EXERCISE OBJECTIVE:
Among the records below, determine how many lines have the word "handler" in them; output only the number.

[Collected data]
==*==

(* ===== verification/Middleware.v ===== *)
(** * The standard middleware chain ([web/middleware/middleware.go])

    Request IDs, security headers, the access log and panic recovery, each as a
    handler transformer over the exchanges of [GoHttp], and their composition.
    [MiddlewareCorrect] follows a header, a tracked status and a log line through
    the chain; [MiddlewareProperties] states what every request gets. *)

From S2P Require Import Prelude GoStrings GoHttp Ids Problem.

(** What the chain logs. *)
Inductive logEntry :=
  | RequestPanic (requestID : string)
  | RequestCompleted (requestID method route : string) (status : Z).

Module Middleware.
Import Http.

Abbreviation handler := (Handler logEntry) (only parsing).

Definition RequestID (r : Request) : string := rContextID r.

Definition validRequestID (id : string) : bool :=
  if (id == "") || (128 <? len id) then false
  else forallb (fun character =>
    between (code "a") (code "z") character || between (code "A") (code "Z") character ||
    between (code "0") (code "9") character || (character =? code "-") || (character =? code "_"))
    (runes id).

(** [requestID]: [random] is what the random source gives [id.New]. *)
Definition requestID (random : option (list byte)) (next : handler) : handler := fun r s =>
  let id := hGet (rHeader r) "X-Request-ID" in
  let id := if validRequestID id then id else default "" (Ids.New random) in
  if id != "" then
    let s := onWriter (onHeader (hSet "X-Request-ID" id)) s in
    let '(r, s) := WithRequestID id r s in
    next r s
  else next r s.

Definition securityHeaders (next : handler) : handler := fun r s =>
  let set k v := onWriter (onHeader (hSet k v)) in
  let s := set "X-Content-Type-Options" "nosniff" s in
  let s := set "X-Frame-Options" "DENY" s in
  let s := set "Referrer-Policy" "no-referrer" s in
  let s := set "Content-Security-Policy" "default-src 'none'; frame-ancestors 'none'" s in
  let s := set "Permissions-Policy" "camera=(), microphone=(), geolocation=()" s in
  let s := if rTLS r then set "Strict-Transport-Security" "max-age=31536000" s else s in
  next r s.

==*==

ANSWER TO THIS EXERCISE:
4